*EXERCISE*
Would you print out every entry exactly as given?

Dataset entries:
== == ==

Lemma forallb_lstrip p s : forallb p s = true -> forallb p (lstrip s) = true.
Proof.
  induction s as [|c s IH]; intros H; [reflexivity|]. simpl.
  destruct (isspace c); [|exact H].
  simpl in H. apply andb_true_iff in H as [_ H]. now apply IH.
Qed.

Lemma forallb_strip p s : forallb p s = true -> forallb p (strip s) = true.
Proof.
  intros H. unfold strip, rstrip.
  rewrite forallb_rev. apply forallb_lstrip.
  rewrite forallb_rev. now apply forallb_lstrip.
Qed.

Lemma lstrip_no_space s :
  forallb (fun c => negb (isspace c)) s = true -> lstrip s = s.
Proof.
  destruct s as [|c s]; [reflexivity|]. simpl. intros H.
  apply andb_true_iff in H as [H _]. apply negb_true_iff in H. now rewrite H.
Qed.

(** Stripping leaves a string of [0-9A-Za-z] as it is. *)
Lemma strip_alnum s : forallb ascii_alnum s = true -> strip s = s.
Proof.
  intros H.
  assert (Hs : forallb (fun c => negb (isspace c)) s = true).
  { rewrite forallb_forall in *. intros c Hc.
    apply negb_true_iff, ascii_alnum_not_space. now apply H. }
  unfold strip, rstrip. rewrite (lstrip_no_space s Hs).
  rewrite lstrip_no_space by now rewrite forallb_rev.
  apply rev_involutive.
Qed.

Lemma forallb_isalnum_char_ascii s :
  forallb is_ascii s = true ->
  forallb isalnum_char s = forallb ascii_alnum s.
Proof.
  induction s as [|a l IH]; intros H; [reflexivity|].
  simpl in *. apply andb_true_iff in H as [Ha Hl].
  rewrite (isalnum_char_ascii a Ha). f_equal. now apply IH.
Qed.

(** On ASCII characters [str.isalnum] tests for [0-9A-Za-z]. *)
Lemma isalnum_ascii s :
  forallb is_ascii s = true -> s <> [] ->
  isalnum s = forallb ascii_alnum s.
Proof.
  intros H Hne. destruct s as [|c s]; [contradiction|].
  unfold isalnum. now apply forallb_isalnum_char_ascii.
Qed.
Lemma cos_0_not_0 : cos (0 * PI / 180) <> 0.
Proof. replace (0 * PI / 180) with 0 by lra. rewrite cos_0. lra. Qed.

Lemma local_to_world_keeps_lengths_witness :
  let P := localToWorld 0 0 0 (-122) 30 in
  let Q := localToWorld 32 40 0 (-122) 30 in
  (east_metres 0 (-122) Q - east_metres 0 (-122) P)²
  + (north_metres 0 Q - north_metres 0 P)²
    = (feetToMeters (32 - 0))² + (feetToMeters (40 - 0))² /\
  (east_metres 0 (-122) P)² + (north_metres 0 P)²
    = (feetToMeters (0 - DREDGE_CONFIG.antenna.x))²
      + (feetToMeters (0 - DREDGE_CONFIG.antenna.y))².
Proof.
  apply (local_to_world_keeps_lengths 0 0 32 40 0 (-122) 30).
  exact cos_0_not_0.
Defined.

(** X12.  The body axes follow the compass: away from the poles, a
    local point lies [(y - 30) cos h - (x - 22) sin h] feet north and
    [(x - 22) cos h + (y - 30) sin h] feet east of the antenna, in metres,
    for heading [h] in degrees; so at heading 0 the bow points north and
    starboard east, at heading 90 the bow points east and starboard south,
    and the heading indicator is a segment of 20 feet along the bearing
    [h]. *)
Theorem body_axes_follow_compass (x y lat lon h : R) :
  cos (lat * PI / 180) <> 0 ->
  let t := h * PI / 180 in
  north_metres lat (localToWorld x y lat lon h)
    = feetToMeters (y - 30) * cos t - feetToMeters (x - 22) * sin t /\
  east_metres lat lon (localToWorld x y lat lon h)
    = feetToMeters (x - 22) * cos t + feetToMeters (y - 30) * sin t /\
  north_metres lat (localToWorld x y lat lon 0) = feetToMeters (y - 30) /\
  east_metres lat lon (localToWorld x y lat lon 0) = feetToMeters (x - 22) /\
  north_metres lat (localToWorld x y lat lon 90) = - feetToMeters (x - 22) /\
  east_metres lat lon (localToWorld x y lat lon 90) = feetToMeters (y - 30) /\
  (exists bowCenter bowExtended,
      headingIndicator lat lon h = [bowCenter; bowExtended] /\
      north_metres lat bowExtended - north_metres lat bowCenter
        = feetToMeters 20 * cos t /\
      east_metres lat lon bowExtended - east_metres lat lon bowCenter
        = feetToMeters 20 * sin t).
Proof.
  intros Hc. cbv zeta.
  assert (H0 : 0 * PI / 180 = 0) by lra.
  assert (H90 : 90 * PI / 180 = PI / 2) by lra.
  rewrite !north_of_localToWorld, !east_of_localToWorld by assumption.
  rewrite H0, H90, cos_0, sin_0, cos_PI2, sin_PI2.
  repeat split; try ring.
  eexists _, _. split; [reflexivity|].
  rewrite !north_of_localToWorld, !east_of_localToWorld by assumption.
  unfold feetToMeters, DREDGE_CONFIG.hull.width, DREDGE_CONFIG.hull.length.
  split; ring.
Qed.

== == ==

*OUTPUT*
Lemma forallb_lstrip p s : forallb p s = true -> forallb p (lstrip s) = true.
Proof.
  induction s as [|c s IH]; intros H; [reflexivity|]. simpl.
  destruct (isspace c); [|exact H].
  simpl in H. apply andb_true_iff in H as [_ H]. now apply IH.
Qed.

Lemma forallb_strip p s : forallb p s = true -> forallb p (strip s) = true.
Proof.
  intros H. unfold strip, rstrip.
  rewrite forallb_rev. apply forallb_lstrip.
  rewrite forallb_rev. now apply forallb_lstrip.
Qed.

Lemma lstrip_no_space s :
  forallb (fun c => negb (isspace c)) s = true -> lstrip s = s.
Proof.
  destruct s as [|c s]; [reflexivity|]. simpl. intros H.
  apply andb_true_iff in H as [H _]. apply negb_true_iff in H. now rewrite H.
Qed.

(** Stripping leaves a string of [0-9A-Za-z] as it is. *)
Lemma strip_alnum s : forallb ascii_alnum s = true -> strip s = s.
Proof.
  intros H.
  assert (Hs : forallb (fun c => negb (isspace c)) s = true).
  { rewrite forallb_forall in *. intros c Hc.
    apply negb_true_iff, ascii_alnum_not_space. now apply H. }
  unfold strip, rstrip. rewrite (lstrip_no_space s Hs).
  rewrite lstrip_no_space by now rewrite forallb_rev.
  apply rev_involutive.
Qed.

Lemma forallb_isalnum_char_ascii s :
  forallb is_ascii s = true ->
  forallb isalnum_char s = forallb ascii_alnum s.
Proof.
  induction s as [|a l IH]; intros H; [reflexivity|].
  simpl in *. apply andb_true_iff in H as [Ha Hl].
  rewrite (isalnum_char_ascii a Ha). f_equal. now apply IH.
Qed.

(** On ASCII characters [str.isalnum] tests for [0-9A-Za-z]. *)
Lemma isalnum_ascii s :
  forallb is_ascii s = true -> s <> [] ->
  isalnum s = forallb ascii_alnum s.
Proof.
  intros H Hne. destruct s as [|c s]; [contradiction|].
  unfold isalnum. now apply forallb_isalnum_char_ascii.
Qed.
Lemma cos_0_not_0 : cos (0 * PI / 180) <> 0.
Proof. replace (0 * PI / 180) with 0 by lra. rewrite cos_0. lra. Qed.

Lemma local_to_world_keeps_lengths_witness :
  let P := localToWorld 0 0 0 (-122) 30 in
  let Q := localToWorld 32 40 0 (-122) 30 in
  (east_metres 0 (-122) Q - east_metres 0 (-122) P)²
  + (north_metres 0 Q - north_metres 0 P)²
    = (feetToMeters (32 - 0))² + (feetToMeters (40 - 0))² /\
  (east_metres 0 (-122) P)² + (north_metres 0 P)²
    = (feetToMeters (0 - DREDGE_CONFIG.antenna.x))²
      + (feetToMeters (0 - DREDGE_CONFIG.antenna.y))².
Proof.
  apply (local_to_world_keeps_lengths 0 0 32 40 0 (-122) 30).
  exact cos_0_not_0.
Defined.

(** X12.  The body axes follow the compass: away from the poles, a
    local point lies [(y - 30) cos h - (x - 22) sin h] feet north and
    [(x - 22) cos h + (y - 30) sin h] feet east of the antenna, in metres,
    for heading [h] in degrees; so at heading 0 the bow points north and
    starboard east, at heading 90 the bow points east and starboard south,
    and the heading indicator is a segment of 20 feet along the bearing
    [h]. *)
Theorem body_axes_follow_compass (x y lat lon h : R) :
  cos (lat * PI / 180) <> 0 ->
  let t := h * PI / 180 in
  north_metres lat (localToWorld x y lat lon h)
    = feetToMeters (y - 30) * cos t - feetToMeters (x - 22) * sin t /\
  east_metres lat lon (localToWorld x y lat lon h)
    = feetToMeters (x - 22) * cos t + feetToMeters (y - 30) * sin t /\
  north_metres lat (localToWorld x y lat lon 0) = feetToMeters (y - 30) /\
  east_metres lat lon (localToWorld x y lat lon 0) = feetToMeters (x - 22) /\
  north_metres lat (localToWorld x y lat lon 90) = - feetToMeters (x - 22) /\
  east_metres lat lon (localToWorld x y lat lon 90) = feetToMeters (y - 30) /\
  (exists bowCenter bowExtended,
      headingIndicator lat lon h = [bowCenter; bowExtended] /\
      north_metres lat bowExtended - north_metres lat bowCenter
        = feetToMeters 20 * cos t /\
      east_metres lat lon bowExtended - east_metres lat lon bowCenter
        = feetToMeters 20 * sin t).
Proof.
  intros Hc. cbv zeta.
  assert (H0 : 0 * PI / 180 = 0) by lra.
  assert (H90 : 90 * PI / 180 = PI / 2) by lra.
  rewrite !north_of_localToWorld, !east_of_localToWorld by assumption.
  rewrite H0, H90, cos_0, sin_0, cos_PI2, sin_PI2.
  repeat split; try ring.
  eexists _, _. split; [reflexivity|].
  rewrite !north_of_localToWorld, !east_of_localToWorld by assumption.
  unfold feetToMeters, DREDGE_CONFIG.hull.width, DREDGE_CONFIG.hull.length.
  split; ring.
Qed.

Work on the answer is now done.